§ Work instruction
This exercise calls for the line with "Lemma add_candidates_elem addrs", the line with "cands; cbn [add_candidates]; [done|].", and all lines between them in the material below, output exactly and with no other lines.
──────── Material provided ────────
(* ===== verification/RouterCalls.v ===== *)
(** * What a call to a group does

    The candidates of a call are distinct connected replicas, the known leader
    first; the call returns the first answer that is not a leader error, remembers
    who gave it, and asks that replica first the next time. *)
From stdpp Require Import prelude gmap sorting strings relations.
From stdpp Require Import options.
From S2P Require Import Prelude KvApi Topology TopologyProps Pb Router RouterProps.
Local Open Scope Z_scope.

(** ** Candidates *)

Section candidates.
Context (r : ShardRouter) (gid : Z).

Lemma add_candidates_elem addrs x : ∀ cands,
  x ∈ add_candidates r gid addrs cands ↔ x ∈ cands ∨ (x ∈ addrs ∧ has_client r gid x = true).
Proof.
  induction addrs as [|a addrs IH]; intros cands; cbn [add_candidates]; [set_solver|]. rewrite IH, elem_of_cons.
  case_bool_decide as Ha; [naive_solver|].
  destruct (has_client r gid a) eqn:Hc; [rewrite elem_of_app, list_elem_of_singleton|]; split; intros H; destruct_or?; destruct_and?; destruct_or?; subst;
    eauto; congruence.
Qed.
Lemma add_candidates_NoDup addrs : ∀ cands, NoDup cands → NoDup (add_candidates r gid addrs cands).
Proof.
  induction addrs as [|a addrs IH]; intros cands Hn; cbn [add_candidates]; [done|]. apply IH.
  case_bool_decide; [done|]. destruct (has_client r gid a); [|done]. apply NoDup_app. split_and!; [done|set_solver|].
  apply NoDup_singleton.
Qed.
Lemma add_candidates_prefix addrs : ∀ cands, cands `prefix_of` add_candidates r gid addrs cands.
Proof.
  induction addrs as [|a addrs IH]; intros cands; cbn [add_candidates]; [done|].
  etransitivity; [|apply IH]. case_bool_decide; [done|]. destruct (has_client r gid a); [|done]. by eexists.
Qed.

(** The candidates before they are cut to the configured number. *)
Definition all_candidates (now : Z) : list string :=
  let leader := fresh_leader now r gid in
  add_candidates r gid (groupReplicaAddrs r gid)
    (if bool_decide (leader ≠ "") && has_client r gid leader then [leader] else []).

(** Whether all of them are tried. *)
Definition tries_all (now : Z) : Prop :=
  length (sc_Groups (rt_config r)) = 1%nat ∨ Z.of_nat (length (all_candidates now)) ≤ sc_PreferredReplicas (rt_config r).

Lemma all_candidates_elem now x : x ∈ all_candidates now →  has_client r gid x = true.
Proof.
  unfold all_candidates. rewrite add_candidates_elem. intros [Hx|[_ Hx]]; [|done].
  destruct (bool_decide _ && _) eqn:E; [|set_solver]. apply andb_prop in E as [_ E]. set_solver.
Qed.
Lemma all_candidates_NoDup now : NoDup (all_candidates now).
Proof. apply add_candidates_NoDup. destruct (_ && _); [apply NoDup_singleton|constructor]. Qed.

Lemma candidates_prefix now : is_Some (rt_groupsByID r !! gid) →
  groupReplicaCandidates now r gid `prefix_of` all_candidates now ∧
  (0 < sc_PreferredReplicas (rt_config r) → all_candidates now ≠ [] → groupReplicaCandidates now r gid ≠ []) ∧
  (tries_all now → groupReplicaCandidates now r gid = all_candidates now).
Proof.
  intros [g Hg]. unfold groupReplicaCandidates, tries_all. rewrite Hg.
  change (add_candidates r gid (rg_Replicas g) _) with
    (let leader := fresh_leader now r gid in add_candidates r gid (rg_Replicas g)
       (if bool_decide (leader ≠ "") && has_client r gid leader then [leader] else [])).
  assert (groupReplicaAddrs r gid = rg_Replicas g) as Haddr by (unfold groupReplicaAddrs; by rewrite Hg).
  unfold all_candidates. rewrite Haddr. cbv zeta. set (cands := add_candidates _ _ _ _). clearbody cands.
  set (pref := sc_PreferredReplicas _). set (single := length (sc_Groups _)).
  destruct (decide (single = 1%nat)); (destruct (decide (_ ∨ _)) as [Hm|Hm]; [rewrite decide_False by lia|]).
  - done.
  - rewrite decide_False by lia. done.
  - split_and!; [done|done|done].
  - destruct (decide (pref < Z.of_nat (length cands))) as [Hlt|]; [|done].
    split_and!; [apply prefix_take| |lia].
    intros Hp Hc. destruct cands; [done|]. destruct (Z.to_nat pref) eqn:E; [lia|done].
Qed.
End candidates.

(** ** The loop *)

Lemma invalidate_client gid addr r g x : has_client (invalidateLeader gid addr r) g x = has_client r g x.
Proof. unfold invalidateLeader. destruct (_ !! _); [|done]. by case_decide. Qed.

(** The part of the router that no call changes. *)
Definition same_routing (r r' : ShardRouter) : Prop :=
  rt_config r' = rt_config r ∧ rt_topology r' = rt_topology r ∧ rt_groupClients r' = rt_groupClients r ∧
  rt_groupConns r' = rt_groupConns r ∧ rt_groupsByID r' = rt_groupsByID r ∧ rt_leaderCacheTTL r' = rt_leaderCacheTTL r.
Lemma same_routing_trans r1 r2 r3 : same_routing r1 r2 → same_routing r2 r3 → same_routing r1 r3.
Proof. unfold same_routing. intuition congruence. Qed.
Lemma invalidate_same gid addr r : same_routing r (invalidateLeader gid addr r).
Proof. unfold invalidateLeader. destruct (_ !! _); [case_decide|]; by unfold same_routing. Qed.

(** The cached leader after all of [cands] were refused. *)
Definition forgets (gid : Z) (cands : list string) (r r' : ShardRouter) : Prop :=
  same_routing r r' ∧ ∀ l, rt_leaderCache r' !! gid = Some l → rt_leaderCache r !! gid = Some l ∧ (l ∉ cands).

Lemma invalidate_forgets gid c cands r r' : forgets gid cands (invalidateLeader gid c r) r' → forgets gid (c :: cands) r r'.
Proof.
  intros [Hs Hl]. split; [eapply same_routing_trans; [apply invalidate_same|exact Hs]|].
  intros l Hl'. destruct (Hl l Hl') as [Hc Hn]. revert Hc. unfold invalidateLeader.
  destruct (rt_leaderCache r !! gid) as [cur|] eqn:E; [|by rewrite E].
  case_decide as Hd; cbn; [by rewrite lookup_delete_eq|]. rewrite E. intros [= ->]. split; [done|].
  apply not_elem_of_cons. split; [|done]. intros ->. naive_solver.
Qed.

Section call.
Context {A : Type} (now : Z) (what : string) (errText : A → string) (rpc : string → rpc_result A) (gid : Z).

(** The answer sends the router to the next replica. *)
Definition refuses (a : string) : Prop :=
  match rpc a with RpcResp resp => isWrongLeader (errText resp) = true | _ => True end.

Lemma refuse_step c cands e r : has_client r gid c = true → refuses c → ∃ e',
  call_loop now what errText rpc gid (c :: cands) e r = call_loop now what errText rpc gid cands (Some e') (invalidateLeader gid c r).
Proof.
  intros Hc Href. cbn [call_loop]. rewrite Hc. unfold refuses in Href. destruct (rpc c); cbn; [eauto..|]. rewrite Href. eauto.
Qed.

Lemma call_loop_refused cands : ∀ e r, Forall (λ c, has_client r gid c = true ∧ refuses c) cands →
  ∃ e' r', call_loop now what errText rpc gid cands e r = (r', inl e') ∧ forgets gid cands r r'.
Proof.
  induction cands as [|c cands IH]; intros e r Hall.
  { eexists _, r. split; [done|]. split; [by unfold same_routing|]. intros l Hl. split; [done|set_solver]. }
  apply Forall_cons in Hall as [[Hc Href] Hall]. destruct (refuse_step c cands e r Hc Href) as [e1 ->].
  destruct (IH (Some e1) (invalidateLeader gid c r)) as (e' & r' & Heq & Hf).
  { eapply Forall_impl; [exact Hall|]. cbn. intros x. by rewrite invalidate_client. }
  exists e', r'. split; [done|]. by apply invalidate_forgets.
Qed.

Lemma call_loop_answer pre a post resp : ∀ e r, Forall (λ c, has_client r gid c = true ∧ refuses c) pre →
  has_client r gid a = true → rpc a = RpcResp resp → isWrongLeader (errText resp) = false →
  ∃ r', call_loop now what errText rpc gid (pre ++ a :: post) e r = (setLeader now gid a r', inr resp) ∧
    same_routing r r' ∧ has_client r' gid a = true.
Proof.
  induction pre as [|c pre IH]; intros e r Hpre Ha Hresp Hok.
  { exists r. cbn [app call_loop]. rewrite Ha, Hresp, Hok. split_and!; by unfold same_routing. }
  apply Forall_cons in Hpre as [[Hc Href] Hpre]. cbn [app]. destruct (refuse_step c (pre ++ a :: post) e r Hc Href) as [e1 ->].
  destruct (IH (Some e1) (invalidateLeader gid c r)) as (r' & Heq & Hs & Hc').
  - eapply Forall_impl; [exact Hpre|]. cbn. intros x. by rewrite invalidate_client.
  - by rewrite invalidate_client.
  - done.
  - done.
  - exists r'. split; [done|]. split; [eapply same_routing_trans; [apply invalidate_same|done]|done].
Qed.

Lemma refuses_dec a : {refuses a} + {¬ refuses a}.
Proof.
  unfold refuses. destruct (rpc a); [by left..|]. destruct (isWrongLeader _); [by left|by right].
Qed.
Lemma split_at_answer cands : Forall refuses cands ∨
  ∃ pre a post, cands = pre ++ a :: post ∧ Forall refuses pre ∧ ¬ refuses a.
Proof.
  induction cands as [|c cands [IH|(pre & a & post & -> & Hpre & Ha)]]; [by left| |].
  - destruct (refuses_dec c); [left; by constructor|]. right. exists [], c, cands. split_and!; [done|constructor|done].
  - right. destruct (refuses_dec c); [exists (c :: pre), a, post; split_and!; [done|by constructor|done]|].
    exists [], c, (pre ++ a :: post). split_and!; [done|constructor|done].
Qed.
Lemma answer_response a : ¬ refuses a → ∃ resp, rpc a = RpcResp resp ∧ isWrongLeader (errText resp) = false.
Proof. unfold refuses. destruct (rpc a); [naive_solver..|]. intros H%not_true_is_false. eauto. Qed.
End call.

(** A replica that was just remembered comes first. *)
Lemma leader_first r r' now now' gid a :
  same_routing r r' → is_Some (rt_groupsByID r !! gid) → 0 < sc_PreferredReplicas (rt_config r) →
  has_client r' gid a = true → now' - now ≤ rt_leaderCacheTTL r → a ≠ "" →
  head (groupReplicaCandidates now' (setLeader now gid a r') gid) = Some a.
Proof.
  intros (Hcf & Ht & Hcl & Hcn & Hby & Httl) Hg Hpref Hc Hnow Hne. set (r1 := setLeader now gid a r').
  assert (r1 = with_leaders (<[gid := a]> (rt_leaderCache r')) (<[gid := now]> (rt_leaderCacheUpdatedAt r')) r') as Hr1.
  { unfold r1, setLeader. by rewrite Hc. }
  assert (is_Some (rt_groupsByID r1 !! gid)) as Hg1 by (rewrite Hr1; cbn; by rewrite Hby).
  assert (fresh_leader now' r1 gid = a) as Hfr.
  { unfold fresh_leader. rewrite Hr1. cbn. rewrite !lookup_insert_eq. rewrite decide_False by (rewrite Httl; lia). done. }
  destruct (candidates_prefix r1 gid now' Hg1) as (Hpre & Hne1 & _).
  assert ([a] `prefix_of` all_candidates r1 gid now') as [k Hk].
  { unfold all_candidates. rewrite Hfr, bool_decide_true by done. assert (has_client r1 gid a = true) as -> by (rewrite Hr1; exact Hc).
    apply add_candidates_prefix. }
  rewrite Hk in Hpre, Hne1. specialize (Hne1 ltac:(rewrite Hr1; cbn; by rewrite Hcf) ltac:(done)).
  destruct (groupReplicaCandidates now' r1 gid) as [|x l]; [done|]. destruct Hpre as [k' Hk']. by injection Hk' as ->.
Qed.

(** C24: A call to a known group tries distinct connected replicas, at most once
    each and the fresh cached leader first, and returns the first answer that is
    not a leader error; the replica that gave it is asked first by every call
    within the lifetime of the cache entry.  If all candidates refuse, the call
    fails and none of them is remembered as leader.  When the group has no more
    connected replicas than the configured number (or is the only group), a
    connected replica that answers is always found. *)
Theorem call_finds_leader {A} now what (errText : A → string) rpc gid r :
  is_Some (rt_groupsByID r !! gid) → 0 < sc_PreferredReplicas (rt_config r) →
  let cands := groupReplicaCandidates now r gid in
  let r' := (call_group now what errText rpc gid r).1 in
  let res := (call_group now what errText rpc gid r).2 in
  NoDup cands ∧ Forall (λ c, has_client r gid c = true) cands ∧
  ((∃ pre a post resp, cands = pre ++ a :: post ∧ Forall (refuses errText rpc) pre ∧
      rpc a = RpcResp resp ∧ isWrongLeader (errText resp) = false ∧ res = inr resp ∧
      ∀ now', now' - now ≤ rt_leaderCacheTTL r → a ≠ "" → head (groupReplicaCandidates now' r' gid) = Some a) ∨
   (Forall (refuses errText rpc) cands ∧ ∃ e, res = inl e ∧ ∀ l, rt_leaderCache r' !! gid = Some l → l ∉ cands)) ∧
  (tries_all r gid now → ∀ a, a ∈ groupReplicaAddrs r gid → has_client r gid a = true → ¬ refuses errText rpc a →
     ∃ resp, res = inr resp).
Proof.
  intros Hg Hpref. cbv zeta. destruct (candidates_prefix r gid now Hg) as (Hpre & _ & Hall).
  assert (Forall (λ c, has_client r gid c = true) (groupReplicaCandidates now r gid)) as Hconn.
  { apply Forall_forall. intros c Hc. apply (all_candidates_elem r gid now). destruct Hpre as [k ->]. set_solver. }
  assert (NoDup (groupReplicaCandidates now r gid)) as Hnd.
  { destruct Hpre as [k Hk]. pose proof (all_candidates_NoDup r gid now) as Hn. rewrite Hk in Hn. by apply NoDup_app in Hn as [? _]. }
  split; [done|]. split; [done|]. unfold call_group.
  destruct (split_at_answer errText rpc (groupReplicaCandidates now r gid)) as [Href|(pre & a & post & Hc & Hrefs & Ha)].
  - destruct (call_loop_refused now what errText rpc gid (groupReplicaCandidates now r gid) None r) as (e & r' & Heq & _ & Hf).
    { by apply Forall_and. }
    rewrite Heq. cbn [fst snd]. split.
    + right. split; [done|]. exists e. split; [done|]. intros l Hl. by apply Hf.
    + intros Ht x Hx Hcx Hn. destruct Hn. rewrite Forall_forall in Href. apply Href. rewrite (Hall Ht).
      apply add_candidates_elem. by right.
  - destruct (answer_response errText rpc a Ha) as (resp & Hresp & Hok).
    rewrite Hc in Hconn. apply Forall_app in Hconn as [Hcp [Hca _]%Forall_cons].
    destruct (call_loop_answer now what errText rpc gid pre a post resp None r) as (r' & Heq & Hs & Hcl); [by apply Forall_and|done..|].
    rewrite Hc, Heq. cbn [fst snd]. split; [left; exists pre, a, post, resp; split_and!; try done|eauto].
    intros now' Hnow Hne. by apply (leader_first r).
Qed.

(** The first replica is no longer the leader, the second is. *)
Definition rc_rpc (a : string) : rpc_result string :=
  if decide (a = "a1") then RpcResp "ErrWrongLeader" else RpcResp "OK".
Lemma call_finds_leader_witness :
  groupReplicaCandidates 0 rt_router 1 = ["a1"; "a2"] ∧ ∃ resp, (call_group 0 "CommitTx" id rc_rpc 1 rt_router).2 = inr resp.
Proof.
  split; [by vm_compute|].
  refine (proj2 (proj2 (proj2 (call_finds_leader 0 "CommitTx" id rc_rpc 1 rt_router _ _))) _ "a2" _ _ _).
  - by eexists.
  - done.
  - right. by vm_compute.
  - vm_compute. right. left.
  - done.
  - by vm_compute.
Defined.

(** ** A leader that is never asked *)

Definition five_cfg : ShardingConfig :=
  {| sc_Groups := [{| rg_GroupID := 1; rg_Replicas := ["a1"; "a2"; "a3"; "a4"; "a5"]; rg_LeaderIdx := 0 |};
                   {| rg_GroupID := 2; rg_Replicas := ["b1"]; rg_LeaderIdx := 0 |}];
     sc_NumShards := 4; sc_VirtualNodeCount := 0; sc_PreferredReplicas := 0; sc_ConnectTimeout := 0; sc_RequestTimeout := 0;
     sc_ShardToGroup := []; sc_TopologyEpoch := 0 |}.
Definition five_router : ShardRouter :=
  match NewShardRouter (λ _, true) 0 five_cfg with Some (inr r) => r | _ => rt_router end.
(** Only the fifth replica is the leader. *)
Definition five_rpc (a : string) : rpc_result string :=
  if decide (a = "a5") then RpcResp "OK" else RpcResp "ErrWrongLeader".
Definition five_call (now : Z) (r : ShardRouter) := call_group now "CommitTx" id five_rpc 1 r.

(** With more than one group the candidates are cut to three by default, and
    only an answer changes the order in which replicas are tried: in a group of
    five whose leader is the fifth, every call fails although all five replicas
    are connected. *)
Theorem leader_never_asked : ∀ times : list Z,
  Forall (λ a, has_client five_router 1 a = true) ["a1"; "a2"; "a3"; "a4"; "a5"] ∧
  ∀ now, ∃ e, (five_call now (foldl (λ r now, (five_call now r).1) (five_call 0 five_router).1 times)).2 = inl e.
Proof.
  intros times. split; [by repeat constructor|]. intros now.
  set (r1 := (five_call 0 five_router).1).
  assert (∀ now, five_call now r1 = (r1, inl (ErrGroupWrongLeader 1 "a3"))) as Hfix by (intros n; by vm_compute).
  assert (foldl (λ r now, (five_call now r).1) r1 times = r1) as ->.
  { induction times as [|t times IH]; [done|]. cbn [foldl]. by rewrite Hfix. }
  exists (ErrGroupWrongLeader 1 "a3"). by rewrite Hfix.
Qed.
────────
§ Task solution
Lemma add_candidates_elem addrs x : ∀ cands,
  x ∈ add_candidates r gid addrs cands ↔ x ∈ cands ∨ (x ∈ addrs ∧ has_client r gid x = true).
Proof.
  induction addrs as [|a addrs IH]; intros cands; cbn [add_candidates]; [set_solver|]. rewrite IH, elem_of_cons.
  case_bool_decide as Ha; [naive_solver|].
  destruct (has_client r gid a) eqn:Hc; [rewrite elem_of_app, list_elem_of_singleton|]; split; intros H; destruct_or?; destruct_and?; destruct_or?; subst;
    eauto; congruence.
Qed.
Lemma add_candidates_NoDup addrs : ∀ cands, NoDup cands → NoDup (add_candidates r gid addrs cands).
Proof.
  induction addrs as [|a addrs IH]; intros cands Hn; cbn [add_candidates]; [done|]. apply IH.
  case_bool_decide; [done|]. destruct (has_client r gid a); [|done]. apply NoDup_app. split_and!; [done|set_solver|].
  apply NoDup_singleton.
Qed.
Lemma add_candidates_prefix addrs : ∀ cands, cands `prefix_of` add_candidates r gid addrs cands.
Proof.
  induction addrs as [|a addrs IH]; intros cands; cbn [add_candidates]; [done|].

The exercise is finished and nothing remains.